Two definitions for the metabolic syndrome were applied (IDF and NCEP-ATP III). The IDF 2005 definition [4] was based on waist circumference ≥ 80 cm (women) ≥ 94 cm (men) and any two or more of any of the following: fasting triglycerides ≥ 1.5 g/L or triglycerides lowering drugs; fasting HDL cholesterol < 0.4 g/L (men), <0.5 g/L (women); SBP ≥ 130 mmHg and/or DBP ≥ 85 mmHg, or blood pressure lowering treatment; fasting plasma glucose ≥ 1 g/l, or previously diagnosed type 2 diabetes. The NCEP-ATP III definition [9] was based on three or more of any of the following: waist circumference > 88 cm (women) 102 cm (men); fasting triglycerides ≥ 1.5 g/L; fasting HDL cholesterol <0.4 g/L (men), <0.5 g/L (women); SBP ≥ 130 mmHg and/or DBF ≥ 85 mmHg; fasting glucose ≥ 1.1 g/L.

Statistical analysis

The sample size was calculated with the use of the command sskdlg[34] of the statistical software STATA®. This calculation was based on an expected kappa statistic of 0.3, a prevalence of metabolic syndrome of 40% by each set of criteria, a minimum envisaged difference of 0.11 between the kappa statistic and its lower (or upper) 95% confidence interval. Based on these criteria, the required sample size was 298 participants. The sskdlg command as described in the STATA® manual is based on the asymptotic variance presented by Fleiss, Cohen and Everitt [35, 36] and follows the procedure outlined by Cantor [37]. Data were processed and analysed with the use of Excel® 2007 and SAS/STAT® v9.1 for Windows.

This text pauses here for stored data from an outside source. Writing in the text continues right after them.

(** Sample data: a step of ten metres between two columns, sampled every
    ten metres, with the default parameters of three metres over twenty. *)
Definition step : list (list (option num)) :=
  [[Some (Num 0); Some (Num 10)]; [Some (Num 0); Some (Num 10)]].

Definition defaultParams : SlopeParams :=
  {| heightDiff := 3; horizontalDist := 20 |}.


End CliffMask.

(* ------------------------------------------------------------------ *)
(** ** Facts about the tile names *)

Module CogUtilsFacts.
Import JsString CogUtils.
Open Scope string_scope.

Lemma substring_whole (s : string) : substring 0 (String.length s) s = s.
Proof. induction s as [|c s IH]; simpl; [reflexivity | now rewrite IH]. Qed.

Lemma length_repeat_zero (n : nat) :
  String.length (repeat_string "0" n) = n.
Proof. induction n as [|n IH]; simpl; [reflexivity | now rewrite IH]. Qed.

(** Padding with the one-character fill ["0"] puts the missing zeros in
    front. *)
Lemma padStart_zero (s : string) (width : nat) :
  padStart s width "0"
  = repeat_string "0" (width - String.length s) ++ s.
Proof.
  unfold padStart. cbn [String.length Nat.eqb orb].
  rewrite Bool.orb_false_r.
  destruct (Nat.leb_spec width (String.length s)) as [Hle | Hlt].
  - replace (width - String.length s)%nat with O by lia. reflexivity.
  - set (m := (width - String.length s)%nat).
    rewrite <- (length_repeat_zero m) at 1.
    now rewrite substring_whole.
Qed.

Lemma padStart_zero_padded (width : nat) (n : Z) :
  padStart (decimal n) width "0" = zero_padded width n.
Proof. unfold zero_padded. apply padStart_zero. Qed.

(** Below [2^53] a whole number is printed digit by digit. *)
Lemma Number_toString_safe (n : Z) :
  (0 <= n < 2 ^ 53)%Z -> Number_toString n = decimal n.
Proof.
  intros [Hlo Hhi]. unfold Number_toString, unsignedToString.
  destruct (Z.ltb_spec n 0) as [Hneg | _]; [lia|].
  destruct (Z.ltb_spec n (2 ^ 53)) as [_ | Hbig]; [reflexivity | lia].
Qed.

Lemma tileName_canonical (lat lon : Q) :
  (Z.abs (Math_floor lat) < 2 ^ 53)%Z ->
  (Z.abs (Math_floor lon) < 2 ^ 53)%Z ->
  fst (getCopernicusTileUrl_parts lat lon)
  = canonicalTileName (Math_floor lat) (Math_floor lon).
Proof.
  intros Hlat Hlon.
  unfold getCopernicusTileUrl_parts, canonicalTileName, Math_abs.
  cbn [fst].
  rewrite !Number_toString_safe by (split; [apply Z.abs_nonneg | assumption]).
  rewrite !padStart_zero_padded, !Z.geb_leb. reflexivity.
Qed.

Lemma floor_of_floor (x : Q) : Math_floor (inject_Z (Math_floor x)) = Math_floor x.
Proof. unfold Math_floor. apply Qfloor_Z. Qed.

Example tile_alps :
  getCopernicusTileUrl (465 # 10) (105 # 10)
  = "https://copernicus-dem-30m.s3.amazonaws.com/Copernicus_DSM_COG_10_N46_00_E010_00_DEM/Copernicus_DSM_COG_10_N46_00_E010_00_DEM.tif".
Proof. vm_compute. reflexivity. Qed.

Example tile_three_digit_latitude :
  fst (getCopernicusTileUrl_parts (1234 # 10) 0)
  = "Copernicus_DSM_COG_10_N123_00_E000_00_DEM".
Proof. vm_compute. reflexivity. Qed.

(** How large whole numbers are printed: exact digits up to [2^53],
    rounded digits followed by zeros up to 21 digits, exponent notation
    beyond. *)
Example Number_toString_regimes :
  Number_toString (2 ^ 53 - 1) = "9007199254740991"
  /\ Number_toString (2 ^ 64) = "18446744073709552000"
  /\ Number_toString (2 ^ 70) = "1.1805916207174113e+21"
  /\ Number_toString (10 ^ 23) = "1e+23".
Proof. vm_compute. repeat split. Qed.

(** C6.  As long as the floors of both coordinates stay below [2^53] in
    magnitude, the tile name that [getCopernicusTileUrl] builds is the
    canonical identifier of the floored coordinates (letter N or E for a
    floor that is zero or more, S or W below zero; magnitude in decimal
    digits, padded with zeros to two digits for the latitude and three for
    the longitude), the returned URL is that name used as directory and as
    file name under the bucket, the function gives the same URL on the
    floored coordinates, and the two sample points (51.2, 7.9) and
    (-5.0, -12.3) give the tile names [..._N51_00_E007_00_DEM] and
    [..._S05_00_W013_00_DEM]. *)
Theorem getCopernicusTileUrl_canonical (lat lon : Q) :
  (Z.abs (Math_floor lat) < 2 ^ 53)%Z ->
  (Z.abs (Math_floor lon) < 2 ^ 53)%Z ->
  let name := canonicalTileName (Math_floor lat) (Math_floor lon) in
  getCopernicusTileUrl_parts lat lon
  = (name,
     "https://copernicus-dem-30m.s3.amazonaws.com/" ++ name ++ "/" ++ name
       ++ ".tif")
  /\ getCopernicusTileUrl lat lon
     = getCopernicusTileUrl (inject_Z (Math_floor lat))
                            (inject_Z (Math_floor lon))
  /\ fst (getCopernicusTileUrl_parts (512 # 10) (79 # 10))
     = "Copernicus_DSM_COG_10_N51_00_E007_00_DEM"
  /\ fst (getCopernicusTileUrl_parts (-5) (-123 # 10))
     = "Copernicus_DSM_COG_10_S05_00_W013_00_DEM".
Proof.
  intros Hlat Hlon. cbv zeta. split; [|split; [|split]].
  - pose proof (tileName_canonical lat lon Hlat Hlon) as Hname.
    unfold getCopernicusTileUrl_parts in *. cbn [fst] in Hname.
    now rewrite Hname.
  - unfold getCopernicusTileUrl, getCopernicusTileUrl_parts.
    now rewrite !floor_of_floor.
  - vm_compute. reflexivity.
  - vm_compute. reflexivity.
Qed.

(** The theorem at the point (46.5, 10.5) of the Alps. *)
Lemma getCopernicusTileUrl_canonical_witness :
  (Z.abs (Math_floor (465 # 10)) < 2 ^ 53)%Z
  /\ (Z.abs (Math_floor (105 # 10)) < 2 ^ 53)%Z
  /\ getCopernicusTileUrl_parts (465 # 10) (105 # 10)
     = (canonicalTileName 46 10,
        "https://copernicus-dem-30m.s3.amazonaws.com/"
          ++ canonicalTileName 46 10 ++ "/" ++ canonicalTileName 46 10
          ++ ".tif")
  /\ canonicalTileName 46 10 = "Copernicus_DSM_COG_10_N46_00_E010_00_DEM".
Proof.
  assert (Hlat : (Z.abs (Math_floor (465 # 10)) < 2 ^ 53)%Z)
    by (vm_compute; reflexivity).
  assert (Hlon : (Z.abs (Math_floor (105 # 10)) < 2 ^ 53)%Z)
    by (vm_compute; reflexivity).
  split; [exact Hlat|]. split; [exact Hlon|].
  split.
  - exact (proj1 (getCopernicusTileUrl_canonical (465 # 10) (105 # 10)
                    Hlat Hlon)).
  - vm_compute. reflexivity.
Defined.

(** C6, the claim as worded, for every coordinate: it fails for large ones.
    At latitude [10^21] the floor is the latitude itself and is printed as
    [1e+21], so the tile name is [..._N1e+21_00_...] and not the zero-padded
    decimal magnitude; at latitude [2^60] the digits printed are those of
    1152921504606847000, not of the floor 1152921504606846976. *)
Lemma getCopernicusTileUrl_beyond_safe_integers :
  fst (getCopernicusTileUrl_parts (inject_Z (10 ^ 21)) 0)
  = "Copernicus_DSM_COG_10_N1e+21_00_E000_00_DEM"
  /\ canonicalTileName (Math_floor (inject_Z (10 ^ 21))) (Math_floor 0)
     = "Copernicus_DSM_COG_10_N1000000000000000000000_00_E000_00_DEM"
  /\ fst (getCopernicusTileUrl_parts (inject_Z (2 ^ 60)) 0)
     = "Copernicus_DSM_COG_10_N1152921504606847000_00_E000_00_DEM"
  /\ canonicalTileName (Math_floor (inject_Z (2 ^ 60))) (Math_floor 0)
     = "Copernicus_DSM_COG_10_N1152921504606846976_00_E000_00_DEM"
  /\ fst (getCopernicusTileUrl_parts (inject_Z (10 ^ 21)) 0)
     <> canonicalTileName (Math_floor (inject_Z (10 ^ 21))) (Math_floor 0).
Proof.
  split; [vm_compute; reflexivity|].
  split; [vm_compute; reflexivity|].
  split; [vm_compute; reflexivity|].
  split; [vm_compute; reflexivity|].
  vm_compute. discriminate.
Qed.

(** C10.  For the same coordinates the two copies of the tile-name
    computation give the same string: one name [t] is both the directory
    and file name in the URL of [getCopernicusTileUrl] and the directory and
    file name in the proxy path of [getCogProtocolUrl], whatever the page
    origin is. *)
Theorem tile_name_computations_agree (origin : string) (lat lon : Q) :
  fst (getCopernicusTileUrl_parts lat lon)
  = fst (getCogProtocolUrl_parts origin lat lon)
  /\ exists t : string,
       getCopernicusTileUrl lat lon
       = "https://copernicus-dem-30m.s3.amazonaws.com/" ++ t ++ "/" ++ t
           ++ ".tif"
       /\ getCogProtocolUrl origin lat lon
          = "cog://" ++ origin ++ ("/api/cog/" ++ t ++ "/" ++ t ++ ".tif")
              ++ "#dem".
Proof.
  split; [reflexivity|].
  exists (fst (getCopernicusTileUrl_parts lat lon)). split; reflexivity.
Qed.
End CogUtilsFacts.

(* ------------------------------------------------------------------ *)
(** ** Facts about the slope angle *)

Module SlopeAngleFacts.
Import JsNum SlopeUtils.
Open Scope R_scope.

Lemma degrees_factor_pos : 0 < 180 / PI.
Proof.
  apply Rdiv_lt_0_compat; [lra | exact PI_RGT_0].
Qed.

Lemma quarter_turn_degrees : PI / 2 * (180 / PI) = 90.
Proof.
  pose proof PI_RGT_0 as Hpi. field. lra.
Qed.

Lemma atan_nonneg (x : R) : 0 <= x -> 0 <= atan x.
Proof.
  intros [Hpos | Hzero].
  - left. rewrite <- atan_0. now apply atan_increasing.
  - subst x. rewrite atan_0. lra.
Qed.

Results are presented as percentages, means, and medians. Groups comparison used the chi square tests or equivalents for qualitative variables and the t-test of Student and Analysis of the Variance (ANOVA) or non-parametric equivalents as appropriate for quantitative variables. The concordance between sets of criteria for defining metabolic syndrome was assessed with the use of the kappa statistic. Unless otherwise indicated, a p-value <0.05 was considered significant.